[Dataset entries]

(** ** Helper functions of [main] *)

(** [current_power_watts]: very simple simulated power consumption. *)
Definition current_power_watts : M PyNum :=
  s ← get;
  let power := PyInt 0 in
  power ← (if Device.is_on (light s)
           then lift (py_add power (PyInt 10))
           else mret power);
  (* door doesn't consume power in this simple model *)
  power ← match Device.slider_value (thermostat s) with
          | Some v =>
              (* base 80W + 5W per degree above 20 *)
              d ← lift (py_sub v (PyInt 20));
              x ← lift (py_mul (py_max (PyInt 0) d) (PyInt 5));
              y ← lift (py_add (PyInt 80) x);
              lift (py_add power y)
          | None => mret power
          end;
  power ← match Device.slider_value (fan s) with
          | Some v =>
              x ← lift (py_mul v (PyInt 30));
              lift (py_add power x)
          | None => mret power
          end;
  mret power.

Definition update_power_text : M unit :=
  p ← current_power_watts;
  modify (set_power_text
            [Lit "Current simulated power: "; format_num p; Lit " W"]).

(** [log_action(device, action, user)] when the clock reads [t]. *)
Definition log_action (t : string) (device : DevRef) (action : Text)
    (user : string) : M unit :=
  s ← get;
  modify (set_action_log
            (action_log s ++ [Entry.mk t (Device.id (deref s device)) action user]));;
  (* keep last 50 rows only *)
  s ← get;
  (if 50 <? length (action_log s)
   then modify (set_action_log
                  (drop (length (action_log s) - 50) (action_log s)))
   else mret tt);;
  (* update table UI: latest first *)
  s ← get;
  modify (set_log_table_rows (rev (action_log s))).

(** Writes to the widgets of the overview view that owns the running
    handler.  [route_change] keeps at most one view on the page, so that view
    is the overview in [page.views]; a handler of a view that has left the
    page writes to widgets nothing shows any more. *)
Definition update_overview (f : OverviewWidgets → OverviewWidgets) : M unit :=
  modify (λ s,
    set_page_views
      (map (λ v, match v with
                 | OverviewView w => OverviewView (f w)
                 | _ => v
                 end) (page_views s)) s).

(** ** Handlers of the overview view *)

Definition toggle_light (t : string) : M unit :=
  modify (set_device Light (λ d, Device.set_is_on (negb (Device.is_on d)) d));;
  s ← get;
  let on := Device.is_on (light s) in
  let action := if on then "Turn ON" else "Turn OFF" in
  update_overview (λ w,
    {| light_status := [Lit "Status: "; Lit (if on then "ON" else "OFF")];
       light_button := if on then "Turn OFF" else "Turn ON";
       door_status := door_status w;
       door_button := door_button w;
       thermo_value_text := thermo_value_text w;
       fan_value_text := fan_value_text w |});;
  log_action t Light [Lit action] "User";;
  update_power_text.

Definition toggle_door (t : string) : M unit :=
  modify (set_device Door (λ d, Device.set_is_on (negb (Device.is_on d)) d));;
  s ← get;
  let on := Device.is_on (door s) in
  let action := if on then "Lock" else "Unlock" in
  update_overview (λ w,
    {| light_status := light_status w;
       light_button := light_button w;
       door_status := [Lit "Door: "; Lit (if on then "LOCKED" else "UNLOCKED")];
       door_button := if on then "Unlock" else "Lock";
       thermo_value_text := thermo_value_text w;
       fan_value_text := fan_value_text w |});;
  log_action t Door [Lit action] "User";;
  update_power_text.

(** [thermo_changed(e)] with [e.control.value = v]. *)
Definition thermo_changed (v : float) (t : string) : M unit :=
  modify (set_device Thermostat (Device.set_slider_value (Some (PyFloat v))));;
  s ← get;
  p ← lift (format_1f (Device.slider_value (thermostat s)));
  update_overview (λ w,
    {| light_status := light_status w;
       light_button := light_button w;
       door_status := door_status w;
       door_button := door_button w;
       thermo_value_text := [Lit "Set point: "; p; Lit " 째C"];
       fan_value_text := fan_value_text w |});;
  s ← get;
  p ← lift (format_1f (Device.slider_value (thermostat s)));
  log_action t Thermostat [Lit "Set to "; p; Lit " 째C"] "User";;
  update_power_text.

(** [fan_changed(e)] with [e.control.value = v]. *)
Definition fan_changed (v : float) (t : string) : M unit :=
  z ← lift (int_of_float v);
  modify (set_device Fan (Device.set_slider_value (Some (PyInt z))));;
  s ← get;
  z ← lift (py_int (Device.slider_value (fan s)));
  update_overview (λ w,
    {| light_status := light_status w;
       light_button := light_button w;
       door_status := door_status w;
       door_button := door_button w;
       thermo_value_text := thermo_value_text w;
       fan_value_text := [Lit "Fan speed: "; Dec z] |});;
  s ← get;
  z ← lift (py_int (Device.slider_value (fan s)));
  log_action t Fan [Lit "Set speed to "; Dec z] "User";;
  update_power_text.

(** ** Views *)

Definition build_overview_view : M View :=
  s ← get;
  let light_status :=
    [Lit "Status: "; Lit (if Device.is_on (light s) then "ON" else "OFF")] in
  let light_button :=
    if negb (Device.is_on (light s)) then "Turn ON" else "Turn OFF" in
  let door_status :=
    [Lit "Door: "; Lit (if Device.is_on (door s) then "LOCKED" else "UNLOCKED")] in
  let door_button := if Device.is_on (door s) then "Unlock" else "Lock" in
  p ← lift (format_1f (Device.slider_value (thermostat s)));
  let thermo_value_text := [Lit "Set point: "; p; Lit " 째C"] in
  z ← lift (py_int (Device.slider_value (fan s)));
  let fan_value_text := [Lit "Fan speed: "; Dec z] in
  mret (OverviewView
          {| light_status := light_status; light_button := light_button;
             door_status := door_status; door_button := door_button;
             thermo_value_text := thermo_value_text;
             fan_value_text := fan_value_text |}).

Definition build_statistics_view : M View :=
  update_power_text;;
  mret StatisticsView.

(** The selection of lines 415-417: the last few actions for one device,
    [[a for a in reversed(action_log) if a["device"] == id][0:10]]. *)
Definition recent_actions (log : list Entry.t) (id : string) : list Entry.t :=
  take 10 (List.filter (λ a, String.eqb (Entry.device a) id) (rev log)).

▸ Work request
Copy each line above that contains the word "Turn".

▸ Exercise response
  let action := if on then "Turn ON" else "Turn OFF" in
       light_button := if on then "Turn OFF" else "Turn ON";
    if negb (Device.is_on (light s)) then "Turn ON" else "Turn OFF" in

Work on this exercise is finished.